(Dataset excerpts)

Lemma tool_path_justified query c prev :
  justified tools prev (events (tool_path sv tools query c)).
Proof.
  destruct (completion sv (completions c)
                       (get_tool_selection_prompt query tools))
    as [text|e] eqn:Hc.
  - destruct (is_valid_tool_call_total (PyStr.strip text) tools) as [[|] Hv].
    + destruct (tool_path_valid sv tools query c text Hc Hv)
        as [d [nm [args [Hl [Ht [Hin [Ha Heq]]]]]]].
      rewrite Heq. cbn [events snd justified]. repeat split.
      * exact Hv.
      * exists d, nm, args. repeat split; assumption.
    + rewrite tool_path_eq, Hc, Hv. cbn. tauto.
  - rewrite tool_path_eq, Hc. cbn. tauto.
Qed.

Lemma route_justified query c prev :
  justified tools prev (events (route sv tools query c)).
Proof.
  rewrite route_eq.
  destruct (completion sv (completions c) (get_router_prompt query tools))
    as [text|e]; [|cbn; tauto].
  rewrite events_prepend. apply justified_app. split; [cbn; tauto|].
  destruct (loads (PyStr.strip text)) as [rd|].
  - destruct (py_get rd "use_tool") as [u|e]; [|cbn; tauto].
    destruct (is_True u).
    + apply tool_path_justified.
    + apply justified_no_calls, direct_path_no_calls.
  - apply justified_no_calls, fallback_path_no_calls.
Qed.

Lemma turn_justified line c prev :
  justified tools prev (events (turn sv tools line c)).
Proof.
  rewrite turn_eq. destruct (is_exit (PyStr.strip line)); [cbn; tauto|].
  rewrite events_prepend. apply justified_app. split; [cbn; tauto|].
  apply route_justified.
Qed.

Lemma loop_justified lines : forall c prev,
  justified tools prev (events (loop sv tools lines c)).
Proof.
  induction lines as [|line rest IH]; intros c prev; [cbn; tauto|].
  rewrite loop_cons. pose proof (turn_justified line c prev) as Ht.
  destruct (turn sv tools line c) as [[[[|]|e] c1] t1]; cbn [events snd] in Ht;
    try exact Ht.
  rewrite events_prepend. apply justified_app. split; [exact Ht | apply IH].
Qed.
(** * Certificate search over labelled Kubernetes secrets

    A shallow embedding of package [certs]: the label catalogue of
    [k8s.go] and the searcher of [pkg/certs/searcher.go], followed by the
    properties established about them.

    Conventions of the embedding:
    - Go [string] is [string]; [[]byte] is [list byte], the nil slice
      being the empty list;
    - Go [map[string]T] is [gmap string T]; indexing a map with one
      result is [lookup] followed by the zero value of [T] on a miss,
      indexing with two results ([v, ok := m[k]]) is [lookup] itself;
    - a Go function returning a struct and an error returns a pair
      [T * option error], the nil error being [None]; one returning a
      pointer that is nil exactly when the error is not returns a
      [result];
    - [time.Duration] is [Z], a count of nanoseconds;
    - a function that calls the Kubernetes client returns a [Run]: the
      calls it made and, once it has returned, its value. *)

From Stdlib Require Import ZArith List Ascii.
From stdpp Require Import gmap strings list fin_maps.
Import ListNotations.

Local Open Scope string_scope.

(** ** k8s.go: label keys, certificate names, secret naming *)

Definition certificateLabel : string := "giantswarm.io/certificate".
Definition clusterIDLabel : string := "giantswarm.io/cluster-id".
Definition legacyCertificateLabel : string := "clusterComponent".
Definition legacyClusterIDLabel : string := "clusterID".
Definition SecretNamespace : string := "default".

(** [type Cert string] *)
Definition Cert : Type := string.

Definition APICert : Cert := "api".
Definition CalicoCert : Cert := "calico".
Definition CalicoEtcdClientCert : Cert := "calico-etcd-client".
Definition ClusterOperatorAPICert : Cert := "cluster-operator-api".
Definition EtcdCert : Cert := "etcd".
Definition FlanneldEtcdClientCert : Cert := "flanneld-etcd-client".
Definition NodeOperatorCert : Cert := "node-operator".
Definition PrometheusCert : Cert := "prometheus".
Definition ServiceAccountCert : Cert := "service-account".
Definition WorkerCert : Cert := "worker".

Definition AllCerts : list Cert :=
  [ APICert; CalicoCert; CalicoEtcdClientCert; ClusterOperatorAPICert;
    EtcdCert; FlanneldEtcdClientCert; NodeOperatorCert; PrometheusCert;
    ServiceAccountCert; WorkerCert ].
Lemma strip_idem (s : string) : strip (strip s) = strip s.
Proof.
  unfold strip. destruct (lstrip_head s) as [-> | (c & t & -> & Hc)];
    [reflexivity |].
  assert (R : rstrip (String c t) = String c (rstrip t))
    by (cbn [rstrip]; now rewrite Hc).
  assert (L : lstrip (String c (rstrip t)) = String c (rstrip t))
    by (cbn [lstrip]; now rewrite Hc).
  rewrite R, L, <- R. apply rstrip_idem.
Qed.

Lemma lstrip_chars (s : string) (c : ascii) :
  In c (list_ascii_of_string (lstrip s)) -> In c (list_ascii_of_string s).
Proof.
  induction s as [|a s IH]; cbn [lstrip]; [tauto |].
  destruct (py_isspace a); [| tauto]. intros H. right. now apply IH.
Qed.

Lemma rstrip_chars (s : string) (c : ascii) :
  In c (list_ascii_of_string (rstrip s)) -> In c (list_ascii_of_string s).
Proof.
  induction s as [|a s IH]; cbn [rstrip]; [tauto |].
  destruct (py_isspace a && is_empty (rstrip s)); [intros [] |].
  cbn [list_ascii_of_string]. intros [-> | H]; [now left | right; auto].
Qed.

Lemma strip_chars (s : string) (c : ascii) :
  In c (list_ascii_of_string (strip s)) -> In c (list_ascii_of_string s).
Proof. intros H. now apply lstrip_chars, rstrip_chars. Qed.

Lemma splitlines_unbroken (s : list ascii) : forall after_cr cur line c,
  (forall a, In a cur -> is_linebreak a = false) ->
  In line (splitlines_from after_cr cur s) ->
  In c (list_ascii_of_string line) -> is_linebreak c = false.
Proof.
  induction s as [|a s IH]; intros after_cr cur line c Hcur Hline Hc.
  - cbn [splitlines_from] in Hline. destruct cur as [|x cur];
      [destruct Hline |].
    destruct Hline as [<- | []].
    rewrite list_ascii_of_string_of_list_ascii in Hc.
    apply Hcur. now apply in_rev.
  - cbn [splitlines_from] in Hline.
    destruct (after_cr && Ascii.eqb a LF).
    + now apply (IH false cur line c).
    + destruct (is_linebreak a) eqn:Ea.
      * destruct Hline as [<- | Hline].
        -- rewrite list_ascii_of_string_of_list_ascii in Hc.
           apply Hcur. now apply in_rev.
        -- apply (IH (Ascii.eqb a CR) [] line c); [intros ? [] | | ];
             assumption.
      * apply (IH false (a :: cur) line c); try assumption.
        intros x [<- | Hx]; [exact Ea | now apply Hcur].
Qed.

Problem description: Output all of the data again. Match it exactly.

Result of the exercise:
Lemma tool_path_justified query c prev :
  justified tools prev (events (tool_path sv tools query c)).
Proof.
  destruct (completion sv (completions c)
                       (get_tool_selection_prompt query tools))
    as [text|e] eqn:Hc.
  - destruct (is_valid_tool_call_total (PyStr.strip text) tools) as [[|] Hv].
    + destruct (tool_path_valid sv tools query c text Hc Hv)
        as [d [nm [args [Hl [Ht [Hin [Ha Heq]]]]]]].
      rewrite Heq. cbn [events snd justified]. repeat split.
      * exact Hv.
      * exists d, nm, args. repeat split; assumption.
    + rewrite tool_path_eq, Hc, Hv. cbn. tauto.
  - rewrite tool_path_eq, Hc. cbn. tauto.
Qed.

Lemma route_justified query c prev :
  justified tools prev (events (route sv tools query c)).
Proof.
  rewrite route_eq.
  destruct (completion sv (completions c) (get_router_prompt query tools))
    as [text|e]; [|cbn; tauto].
  rewrite events_prepend. apply justified_app. split; [cbn; tauto|].
  destruct (loads (PyStr.strip text)) as [rd|].
  - destruct (py_get rd "use_tool") as [u|e]; [|cbn; tauto].
    destruct (is_True u).
    + apply tool_path_justified.
    + apply justified_no_calls, direct_path_no_calls.
  - apply justified_no_calls, fallback_path_no_calls.
Qed.

Lemma turn_justified line c prev :
  justified tools prev (events (turn sv tools line c)).
Proof.
  rewrite turn_eq. destruct (is_exit (PyStr.strip line)); [cbn; tauto|].
  rewrite events_prepend. apply justified_app. split; [cbn; tauto|].
  apply route_justified.
Qed.

Lemma loop_justified lines : forall c prev,
  justified tools prev (events (loop sv tools lines c)).
Proof.
  induction lines as [|line rest IH]; intros c prev; [cbn; tauto|].
  rewrite loop_cons. pose proof (turn_justified line c prev) as Ht.
  destruct (turn sv tools line c) as [[[[|]|e] c1] t1]; cbn [events snd] in Ht;
    try exact Ht.
  rewrite events_prepend. apply justified_app. split; [exact Ht | apply IH].
Qed.
(** * Certificate search over labelled Kubernetes secrets

    A shallow embedding of package [certs]: the label catalogue of
    [k8s.go] and the searcher of [pkg/certs/searcher.go], followed by the
    properties established about them.

    Conventions of the embedding:
    - Go [string] is [string]; [[]byte] is [list byte], the nil slice
      being the empty list;
    - Go [map[string]T] is [gmap string T]; indexing a map with one
      result is [lookup] followed by the zero value of [T] on a miss,
      indexing with two results ([v, ok := m[k]]) is [lookup] itself;
    - a Go function returning a struct and an error returns a pair
      [T * option error], the nil error being [None]; one returning a
      pointer that is nil exactly when the error is not returns a
      [result];
    - [time.Duration] is [Z], a count of nanoseconds;
    - a function that calls the Kubernetes client returns a [Run]: the
      calls it made and, once it has returned, its value. *)

From Stdlib Require Import ZArith List Ascii.
From stdpp Require Import gmap strings list fin_maps.
Import ListNotations.

Local Open Scope string_scope.

(** ** k8s.go: label keys, certificate names, secret naming *)

Definition certificateLabel : string := "giantswarm.io/certificate".
Definition clusterIDLabel : string := "giantswarm.io/cluster-id".
Definition legacyCertificateLabel : string := "clusterComponent".
Definition legacyClusterIDLabel : string := "clusterID".
Definition SecretNamespace : string := "default".

(** [type Cert string] *)
Definition Cert : Type := string.

Definition APICert : Cert := "api".
Definition CalicoCert : Cert := "calico".
Definition CalicoEtcdClientCert : Cert := "calico-etcd-client".
Definition ClusterOperatorAPICert : Cert := "cluster-operator-api".
Definition EtcdCert : Cert := "etcd".
Definition FlanneldEtcdClientCert : Cert := "flanneld-etcd-client".
Definition NodeOperatorCert : Cert := "node-operator".
Definition PrometheusCert : Cert := "prometheus".
Definition ServiceAccountCert : Cert := "service-account".
Definition WorkerCert : Cert := "worker".

Definition AllCerts : list Cert :=
  [ APICert; CalicoCert; CalicoEtcdClientCert; ClusterOperatorAPICert;
    EtcdCert; FlanneldEtcdClientCert; NodeOperatorCert; PrometheusCert;
    ServiceAccountCert; WorkerCert ].
Lemma strip_idem (s : string) : strip (strip s) = strip s.
Proof.
  unfold strip. destruct (lstrip_head s) as [-> | (c & t & -> & Hc)];
    [reflexivity |].
  assert (R : rstrip (String c t) = String c (rstrip t))
    by (cbn [rstrip]; now rewrite Hc).
  assert (L : lstrip (String c (rstrip t)) = String c (rstrip t))
    by (cbn [lstrip]; now rewrite Hc).
  rewrite R, L, <- R. apply rstrip_idem.
Qed.

Lemma lstrip_chars (s : string) (c : ascii) :
  In c (list_ascii_of_string (lstrip s)) -> In c (list_ascii_of_string s).
Proof.
  induction s as [|a s IH]; cbn [lstrip]; [tauto |].
  destruct (py_isspace a); [| tauto]. intros H. right. now apply IH.
Qed.

Lemma rstrip_chars (s : string) (c : ascii) :
  In c (list_ascii_of_string (rstrip s)) -> In c (list_ascii_of_string s).
Proof.
  induction s as [|a s IH]; cbn [rstrip]; [tauto |].
  destruct (py_isspace a && is_empty (rstrip s)); [intros [] |].
  cbn [list_ascii_of_string]. intros [-> | H]; [now left | right; auto].
Qed.

Lemma strip_chars (s : string) (c : ascii) :
  In c (list_ascii_of_string (strip s)) -> In c (list_ascii_of_string s).
Proof. intros H. now apply lstrip_chars, rstrip_chars. Qed.

Lemma splitlines_unbroken (s : list ascii) : forall after_cr cur line c,
  (forall a, In a cur -> is_linebreak a = false) ->
  In line (splitlines_from after_cr cur s) ->
  In c (list_ascii_of_string line) -> is_linebreak c = false.
Proof.
  induction s as [|a s IH]; intros after_cr cur line c Hcur Hline Hc.
  - cbn [splitlines_from] in Hline. destruct cur as [|x cur];
      [destruct Hline |].
    destruct Hline as [<- | []].
    rewrite list_ascii_of_string_of_list_ascii in Hc.
    apply Hcur. now apply in_rev.
  - cbn [splitlines_from] in Hline.
    destruct (after_cr && Ascii.eqb a LF).
    + now apply (IH false cur line c).
    + destruct (is_linebreak a) eqn:Ea.
      * destruct Hline as [<- | Hline].
        -- rewrite list_ascii_of_string_of_list_ascii in Hc.
           apply Hcur. now apply in_rev.
        -- apply (IH (Ascii.eqb a CR) [] line c); [intros ? [] | | ];
             assumption.
      * apply (IH false (a :: cur) line c); try assumption.
        intros x [<- | Hx]; [exact Ea | now apply Hcur].
Qed.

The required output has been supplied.